**The data**
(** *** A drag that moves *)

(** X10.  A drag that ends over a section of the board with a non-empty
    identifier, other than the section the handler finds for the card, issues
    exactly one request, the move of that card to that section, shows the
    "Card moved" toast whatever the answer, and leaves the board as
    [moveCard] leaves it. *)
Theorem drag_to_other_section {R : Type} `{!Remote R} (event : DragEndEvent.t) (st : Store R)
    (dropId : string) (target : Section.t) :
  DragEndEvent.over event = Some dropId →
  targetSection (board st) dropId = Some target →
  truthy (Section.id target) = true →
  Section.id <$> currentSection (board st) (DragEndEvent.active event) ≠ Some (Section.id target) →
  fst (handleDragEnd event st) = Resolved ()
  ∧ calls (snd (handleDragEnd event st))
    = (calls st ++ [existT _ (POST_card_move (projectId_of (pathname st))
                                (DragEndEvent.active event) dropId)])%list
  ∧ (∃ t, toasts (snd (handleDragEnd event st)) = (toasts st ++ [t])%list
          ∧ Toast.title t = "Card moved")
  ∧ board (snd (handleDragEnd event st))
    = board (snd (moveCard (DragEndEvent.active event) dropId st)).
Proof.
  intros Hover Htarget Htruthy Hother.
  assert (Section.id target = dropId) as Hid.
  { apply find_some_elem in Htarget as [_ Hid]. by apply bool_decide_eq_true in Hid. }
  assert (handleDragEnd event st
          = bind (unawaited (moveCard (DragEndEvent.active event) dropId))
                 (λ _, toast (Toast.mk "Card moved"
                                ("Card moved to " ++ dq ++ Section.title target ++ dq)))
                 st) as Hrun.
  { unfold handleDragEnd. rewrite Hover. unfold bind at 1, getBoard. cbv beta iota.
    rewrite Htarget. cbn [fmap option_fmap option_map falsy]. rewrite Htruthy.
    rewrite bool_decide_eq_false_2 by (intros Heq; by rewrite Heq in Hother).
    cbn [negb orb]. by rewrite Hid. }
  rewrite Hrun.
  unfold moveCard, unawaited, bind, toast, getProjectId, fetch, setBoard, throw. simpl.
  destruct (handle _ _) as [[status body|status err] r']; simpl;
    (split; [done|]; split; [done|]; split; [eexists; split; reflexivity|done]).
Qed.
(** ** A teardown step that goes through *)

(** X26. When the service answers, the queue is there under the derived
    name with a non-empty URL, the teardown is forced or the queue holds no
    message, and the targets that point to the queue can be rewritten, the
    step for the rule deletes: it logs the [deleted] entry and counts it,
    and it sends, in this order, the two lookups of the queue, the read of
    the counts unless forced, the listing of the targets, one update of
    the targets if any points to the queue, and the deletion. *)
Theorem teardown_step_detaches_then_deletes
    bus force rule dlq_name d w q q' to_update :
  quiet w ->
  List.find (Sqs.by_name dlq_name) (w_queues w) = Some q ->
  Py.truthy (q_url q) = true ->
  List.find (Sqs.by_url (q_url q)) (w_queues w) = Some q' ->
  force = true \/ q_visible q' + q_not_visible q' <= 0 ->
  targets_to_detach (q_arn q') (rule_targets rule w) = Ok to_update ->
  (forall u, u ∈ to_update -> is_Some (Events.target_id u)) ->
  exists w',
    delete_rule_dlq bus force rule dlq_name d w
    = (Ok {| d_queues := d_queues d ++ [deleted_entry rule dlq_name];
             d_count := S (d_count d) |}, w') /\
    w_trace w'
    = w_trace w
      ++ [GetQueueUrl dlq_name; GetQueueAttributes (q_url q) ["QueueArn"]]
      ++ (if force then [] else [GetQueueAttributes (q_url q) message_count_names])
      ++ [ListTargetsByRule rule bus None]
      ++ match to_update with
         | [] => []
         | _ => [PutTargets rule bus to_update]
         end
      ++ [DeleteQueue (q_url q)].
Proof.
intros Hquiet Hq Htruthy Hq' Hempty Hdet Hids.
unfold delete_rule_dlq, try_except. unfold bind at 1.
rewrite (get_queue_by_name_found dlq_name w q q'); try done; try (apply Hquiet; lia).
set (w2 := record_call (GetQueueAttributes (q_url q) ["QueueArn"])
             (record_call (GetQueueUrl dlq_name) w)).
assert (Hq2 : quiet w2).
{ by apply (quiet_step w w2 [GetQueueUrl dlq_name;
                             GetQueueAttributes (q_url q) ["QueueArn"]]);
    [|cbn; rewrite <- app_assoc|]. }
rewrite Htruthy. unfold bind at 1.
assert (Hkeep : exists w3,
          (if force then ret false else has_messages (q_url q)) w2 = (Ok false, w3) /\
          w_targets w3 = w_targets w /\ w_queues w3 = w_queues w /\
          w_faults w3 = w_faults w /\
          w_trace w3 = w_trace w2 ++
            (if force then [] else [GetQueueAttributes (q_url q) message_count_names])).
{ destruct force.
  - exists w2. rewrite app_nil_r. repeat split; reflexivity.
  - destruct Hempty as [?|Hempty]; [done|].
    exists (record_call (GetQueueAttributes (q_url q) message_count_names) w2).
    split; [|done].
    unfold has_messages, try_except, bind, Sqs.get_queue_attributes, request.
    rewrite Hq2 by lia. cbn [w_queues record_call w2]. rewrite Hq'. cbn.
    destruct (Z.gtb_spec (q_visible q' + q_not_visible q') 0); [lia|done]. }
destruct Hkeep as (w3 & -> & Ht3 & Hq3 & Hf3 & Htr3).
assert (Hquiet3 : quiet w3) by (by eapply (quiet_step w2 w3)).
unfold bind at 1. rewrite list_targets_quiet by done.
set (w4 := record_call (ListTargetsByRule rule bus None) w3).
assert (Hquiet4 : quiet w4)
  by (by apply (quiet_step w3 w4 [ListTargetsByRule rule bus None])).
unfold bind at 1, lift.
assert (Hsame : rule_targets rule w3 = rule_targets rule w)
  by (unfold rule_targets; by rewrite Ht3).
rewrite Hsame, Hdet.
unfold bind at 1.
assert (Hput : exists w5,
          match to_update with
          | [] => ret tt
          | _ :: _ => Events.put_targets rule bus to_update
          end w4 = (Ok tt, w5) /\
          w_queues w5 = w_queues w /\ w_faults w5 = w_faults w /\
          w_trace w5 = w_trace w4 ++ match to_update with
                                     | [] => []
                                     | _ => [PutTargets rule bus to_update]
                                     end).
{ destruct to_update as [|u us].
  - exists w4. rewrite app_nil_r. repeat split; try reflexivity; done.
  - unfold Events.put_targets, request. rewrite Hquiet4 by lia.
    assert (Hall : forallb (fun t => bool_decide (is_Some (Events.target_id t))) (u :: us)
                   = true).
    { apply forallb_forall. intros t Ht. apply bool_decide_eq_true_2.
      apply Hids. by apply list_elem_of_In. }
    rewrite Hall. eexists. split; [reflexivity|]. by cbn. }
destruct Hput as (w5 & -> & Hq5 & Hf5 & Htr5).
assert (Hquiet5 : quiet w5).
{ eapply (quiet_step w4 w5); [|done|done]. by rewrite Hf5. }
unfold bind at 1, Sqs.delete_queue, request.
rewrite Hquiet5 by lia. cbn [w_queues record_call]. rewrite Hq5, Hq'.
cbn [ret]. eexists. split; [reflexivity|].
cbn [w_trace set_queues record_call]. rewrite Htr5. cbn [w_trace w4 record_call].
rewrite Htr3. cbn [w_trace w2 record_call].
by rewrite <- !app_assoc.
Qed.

**Work item**
Having read the entries above, restate them all word for word.

**Output for this task**
(** *** A drag that moves *)

(** X10.  A drag that ends over a section of the board with a non-empty
    identifier, other than the section the handler finds for the card, issues
    exactly one request, the move of that card to that section, shows the
    "Card moved" toast whatever the answer, and leaves the board as
    [moveCard] leaves it. *)
Theorem drag_to_other_section {R : Type} `{!Remote R} (event : DragEndEvent.t) (st : Store R)
    (dropId : string) (target : Section.t) :
  DragEndEvent.over event = Some dropId →
  targetSection (board st) dropId = Some target →
  truthy (Section.id target) = true →
  Section.id <$> currentSection (board st) (DragEndEvent.active event) ≠ Some (Section.id target) →
  fst (handleDragEnd event st) = Resolved ()
  ∧ calls (snd (handleDragEnd event st))
    = (calls st ++ [existT _ (POST_card_move (projectId_of (pathname st))
                                (DragEndEvent.active event) dropId)])%list
  ∧ (∃ t, toasts (snd (handleDragEnd event st)) = (toasts st ++ [t])%list
          ∧ Toast.title t = "Card moved")
  ∧ board (snd (handleDragEnd event st))
    = board (snd (moveCard (DragEndEvent.active event) dropId st)).
Proof.
  intros Hover Htarget Htruthy Hother.
  assert (Section.id target = dropId) as Hid.
  { apply find_some_elem in Htarget as [_ Hid]. by apply bool_decide_eq_true in Hid. }
  assert (handleDragEnd event st
          = bind (unawaited (moveCard (DragEndEvent.active event) dropId))
                 (λ _, toast (Toast.mk "Card moved"
                                ("Card moved to " ++ dq ++ Section.title target ++ dq)))
                 st) as Hrun.
  { unfold handleDragEnd. rewrite Hover. unfold bind at 1, getBoard. cbv beta iota.
    rewrite Htarget. cbn [fmap option_fmap option_map falsy]. rewrite Htruthy.
    rewrite bool_decide_eq_false_2 by (intros Heq; by rewrite Heq in Hother).
    cbn [negb orb]. by rewrite Hid. }
  rewrite Hrun.
  unfold moveCard, unawaited, bind, toast, getProjectId, fetch, setBoard, throw. simpl.
  destruct (handle _ _) as [[status body|status err] r']; simpl;
    (split; [done|]; split; [done|]; split; [eexists; split; reflexivity|done]).
Qed.
(** ** A teardown step that goes through *)

(** X26. When the service answers, the queue is there under the derived
    name with a non-empty URL, the teardown is forced or the queue holds no
    message, and the targets that point to the queue can be rewritten, the
    step for the rule deletes: it logs the [deleted] entry and counts it,
    and it sends, in this order, the two lookups of the queue, the read of
    the counts unless forced, the listing of the targets, one update of
    the targets if any points to the queue, and the deletion. *)
Theorem teardown_step_detaches_then_deletes
    bus force rule dlq_name d w q q' to_update :
  quiet w ->
  List.find (Sqs.by_name dlq_name) (w_queues w) = Some q ->
  Py.truthy (q_url q) = true ->
  List.find (Sqs.by_url (q_url q)) (w_queues w) = Some q' ->
  force = true \/ q_visible q' + q_not_visible q' <= 0 ->
  targets_to_detach (q_arn q') (rule_targets rule w) = Ok to_update ->
  (forall u, u ∈ to_update -> is_Some (Events.target_id u)) ->
  exists w',
    delete_rule_dlq bus force rule dlq_name d w
    = (Ok {| d_queues := d_queues d ++ [deleted_entry rule dlq_name];
             d_count := S (d_count d) |}, w') /\
    w_trace w'
    = w_trace w
      ++ [GetQueueUrl dlq_name; GetQueueAttributes (q_url q) ["QueueArn"]]
      ++ (if force then [] else [GetQueueAttributes (q_url q) message_count_names])
      ++ [ListTargetsByRule rule bus None]
      ++ match to_update with
         | [] => []
         | _ => [PutTargets rule bus to_update]
         end
      ++ [DeleteQueue (q_url q)].
Proof.
intros Hquiet Hq Htruthy Hq' Hempty Hdet Hids.
unfold delete_rule_dlq, try_except. unfold bind at 1.
rewrite (get_queue_by_name_found dlq_name w q q'); try done; try (apply Hquiet; lia).
set (w2 := record_call (GetQueueAttributes (q_url q) ["QueueArn"])
             (record_call (GetQueueUrl dlq_name) w)).
assert (Hq2 : quiet w2).
{ by apply (quiet_step w w2 [GetQueueUrl dlq_name;
                             GetQueueAttributes (q_url q) ["QueueArn"]]);
    [|cbn; rewrite <- app_assoc|]. }
rewrite Htruthy. unfold bind at 1.
assert (Hkeep : exists w3,
          (if force then ret false else has_messages (q_url q)) w2 = (Ok false, w3) /\
          w_targets w3 = w_targets w /\ w_queues w3 = w_queues w /\
          w_faults w3 = w_faults w /\
          w_trace w3 = w_trace w2 ++
            (if force then [] else [GetQueueAttributes (q_url q) message_count_names])).
{ destruct force.
  - exists w2. rewrite app_nil_r. repeat split; reflexivity.
  - destruct Hempty as [?|Hempty]; [done|].
    exists (record_call (GetQueueAttributes (q_url q) message_count_names) w2).
    split; [|done].
    unfold has_messages, try_except, bind, Sqs.get_queue_attributes, request.
    rewrite Hq2 by lia. cbn [w_queues record_call w2]. rewrite Hq'. cbn.
    destruct (Z.gtb_spec (q_visible q' + q_not_visible q') 0); [lia|done]. }
destruct Hkeep as (w3 & -> & Ht3 & Hq3 & Hf3 & Htr3).
assert (Hquiet3 : quiet w3) by (by eapply (quiet_step w2 w3)).
unfold bind at 1. rewrite list_targets_quiet by done.
set (w4 := record_call (ListTargetsByRule rule bus None) w3).
assert (Hquiet4 : quiet w4)
  by (by apply (quiet_step w3 w4 [ListTargetsByRule rule bus None])).
unfold bind at 1, lift.
assert (Hsame : rule_targets rule w3 = rule_targets rule w)
  by (unfold rule_targets; by rewrite Ht3).
rewrite Hsame, Hdet.
unfold bind at 1.
assert (Hput : exists w5,
          match to_update with
          | [] => ret tt
          | _ :: _ => Events.put_targets rule bus to_update
          end w4 = (Ok tt, w5) /\
          w_queues w5 = w_queues w /\ w_faults w5 = w_faults w /\
          w_trace w5 = w_trace w4 ++ match to_update with
                                     | [] => []
                                     | _ => [PutTargets rule bus to_update]
                                     end).
{ destruct to_update as [|u us].
  - exists w4. rewrite app_nil_r. repeat split; try reflexivity; done.
  - unfold Events.put_targets, request. rewrite Hquiet4 by lia.
    assert (Hall : forallb (fun t => bool_decide (is_Some (Events.target_id t))) (u :: us)
                   = true).
    { apply forallb_forall. intros t Ht. apply bool_decide_eq_true_2.
      apply Hids. by apply list_elem_of_In. }
    rewrite Hall. eexists. split; [reflexivity|]. by cbn. }
destruct Hput as (w5 & -> & Hq5 & Hf5 & Htr5).
assert (Hquiet5 : quiet w5).
{ eapply (quiet_step w4 w5); [|done|done]. by rewrite Hf5. }
unfold bind at 1, Sqs.delete_queue, request.
rewrite Hquiet5 by lia. cbn [w_queues record_call]. rewrite Hq5, Hq'.
cbn [ret]. eexists. split; [reflexivity|].
cbn [w_trace set_queues record_call]. rewrite Htr5. cbn [w_trace w4 record_call].
rewrite Htr3. cbn [w_trace w2 record_call].
by rewrite <- !app_assoc.
Qed.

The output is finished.